### DATA SUPPLIED ###

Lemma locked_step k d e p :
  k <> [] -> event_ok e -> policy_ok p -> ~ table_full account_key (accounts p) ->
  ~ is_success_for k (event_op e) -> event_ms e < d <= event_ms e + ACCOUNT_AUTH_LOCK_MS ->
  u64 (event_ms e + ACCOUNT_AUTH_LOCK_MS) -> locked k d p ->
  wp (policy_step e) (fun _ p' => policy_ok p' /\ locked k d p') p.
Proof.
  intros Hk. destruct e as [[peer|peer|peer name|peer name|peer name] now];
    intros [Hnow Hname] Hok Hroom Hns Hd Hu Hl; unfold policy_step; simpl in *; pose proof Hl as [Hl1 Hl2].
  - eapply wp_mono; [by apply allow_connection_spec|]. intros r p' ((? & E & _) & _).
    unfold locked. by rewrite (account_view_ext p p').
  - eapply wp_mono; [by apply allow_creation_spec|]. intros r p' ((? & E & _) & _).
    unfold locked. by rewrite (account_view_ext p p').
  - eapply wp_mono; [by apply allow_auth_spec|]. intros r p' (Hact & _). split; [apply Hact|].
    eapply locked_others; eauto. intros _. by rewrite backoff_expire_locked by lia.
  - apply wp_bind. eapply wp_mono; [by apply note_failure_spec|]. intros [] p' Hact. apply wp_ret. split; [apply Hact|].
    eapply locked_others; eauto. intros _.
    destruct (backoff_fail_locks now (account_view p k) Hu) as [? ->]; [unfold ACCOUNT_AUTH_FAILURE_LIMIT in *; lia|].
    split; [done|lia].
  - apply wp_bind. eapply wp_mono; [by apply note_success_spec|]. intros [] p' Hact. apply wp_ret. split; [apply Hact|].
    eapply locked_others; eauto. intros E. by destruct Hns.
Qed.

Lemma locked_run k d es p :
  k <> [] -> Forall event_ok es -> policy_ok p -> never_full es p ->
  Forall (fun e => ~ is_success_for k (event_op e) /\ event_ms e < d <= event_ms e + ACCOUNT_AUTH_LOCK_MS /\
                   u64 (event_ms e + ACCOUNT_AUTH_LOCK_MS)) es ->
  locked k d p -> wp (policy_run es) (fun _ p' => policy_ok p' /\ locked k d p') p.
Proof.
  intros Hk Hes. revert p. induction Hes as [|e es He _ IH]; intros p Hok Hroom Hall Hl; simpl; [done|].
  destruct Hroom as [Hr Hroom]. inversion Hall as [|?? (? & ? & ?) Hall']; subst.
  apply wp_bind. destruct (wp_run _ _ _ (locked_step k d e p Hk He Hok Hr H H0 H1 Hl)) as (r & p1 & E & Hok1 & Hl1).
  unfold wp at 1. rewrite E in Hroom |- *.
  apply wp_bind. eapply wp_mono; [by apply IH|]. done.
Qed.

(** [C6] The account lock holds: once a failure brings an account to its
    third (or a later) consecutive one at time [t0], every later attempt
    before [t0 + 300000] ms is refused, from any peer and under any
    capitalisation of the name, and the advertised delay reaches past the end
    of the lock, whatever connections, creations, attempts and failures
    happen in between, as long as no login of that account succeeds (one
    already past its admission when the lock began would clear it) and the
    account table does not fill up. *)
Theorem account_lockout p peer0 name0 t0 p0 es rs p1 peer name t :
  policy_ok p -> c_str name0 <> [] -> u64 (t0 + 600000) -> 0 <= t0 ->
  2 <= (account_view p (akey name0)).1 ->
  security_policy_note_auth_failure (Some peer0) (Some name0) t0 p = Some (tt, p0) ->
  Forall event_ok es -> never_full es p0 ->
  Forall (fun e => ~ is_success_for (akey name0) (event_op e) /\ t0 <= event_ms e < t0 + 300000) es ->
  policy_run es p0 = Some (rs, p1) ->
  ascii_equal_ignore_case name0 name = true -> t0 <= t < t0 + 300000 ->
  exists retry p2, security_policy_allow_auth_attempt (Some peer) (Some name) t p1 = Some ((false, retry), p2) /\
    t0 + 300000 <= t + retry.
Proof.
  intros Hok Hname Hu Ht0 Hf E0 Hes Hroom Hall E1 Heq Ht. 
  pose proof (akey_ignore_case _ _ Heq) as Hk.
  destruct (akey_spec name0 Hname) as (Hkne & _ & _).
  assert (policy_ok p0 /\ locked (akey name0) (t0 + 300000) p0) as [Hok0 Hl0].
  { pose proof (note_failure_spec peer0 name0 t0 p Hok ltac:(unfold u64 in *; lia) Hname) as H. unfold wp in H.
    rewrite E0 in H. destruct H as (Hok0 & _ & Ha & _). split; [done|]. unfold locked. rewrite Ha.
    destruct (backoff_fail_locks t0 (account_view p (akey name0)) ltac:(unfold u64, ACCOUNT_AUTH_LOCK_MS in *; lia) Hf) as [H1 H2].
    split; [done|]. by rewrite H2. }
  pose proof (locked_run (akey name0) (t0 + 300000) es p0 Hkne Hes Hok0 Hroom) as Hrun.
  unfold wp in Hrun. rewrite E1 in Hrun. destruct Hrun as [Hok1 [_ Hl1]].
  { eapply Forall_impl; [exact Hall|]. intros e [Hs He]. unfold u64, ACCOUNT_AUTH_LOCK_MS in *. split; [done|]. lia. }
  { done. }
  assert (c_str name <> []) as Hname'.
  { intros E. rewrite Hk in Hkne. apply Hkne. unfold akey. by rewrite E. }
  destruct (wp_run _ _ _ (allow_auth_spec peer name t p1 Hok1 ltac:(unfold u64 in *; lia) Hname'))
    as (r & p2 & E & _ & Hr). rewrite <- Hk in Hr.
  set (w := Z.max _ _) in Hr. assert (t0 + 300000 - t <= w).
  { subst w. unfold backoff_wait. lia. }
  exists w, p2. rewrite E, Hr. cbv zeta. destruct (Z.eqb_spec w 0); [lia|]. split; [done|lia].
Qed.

###

** WHAT YOU SHOULD DO **
Only the lines above from the one with "third (or a" up to and including the one with "Forall event_ok es -> never_full es p0 ->" should be repeated, exactly as written.

** EXERCISE RESPONSE **
    third (or a later) consecutive one at time [t0], every later attempt
    before [t0 + 300000] ms is refused, from any peer and under any
    capitalisation of the name, and the advertised delay reaches past the end
    of the lock, whatever connections, creations, attempts and failures
    happen in between, as long as no login of that account succeeds (one
    already past its admission when the lock began would clear it) and the
    account table does not fill up. *)
Theorem account_lockout p peer0 name0 t0 p0 es rs p1 peer name t :
  policy_ok p -> c_str name0 <> [] -> u64 (t0 + 600000) -> 0 <= t0 ->
  2 <= (account_view p (akey name0)).1 ->
  security_policy_note_auth_failure (Some peer0) (Some name0) t0 p = Some (tt, p0) ->
  Forall event_ok es -> never_full es p0 ->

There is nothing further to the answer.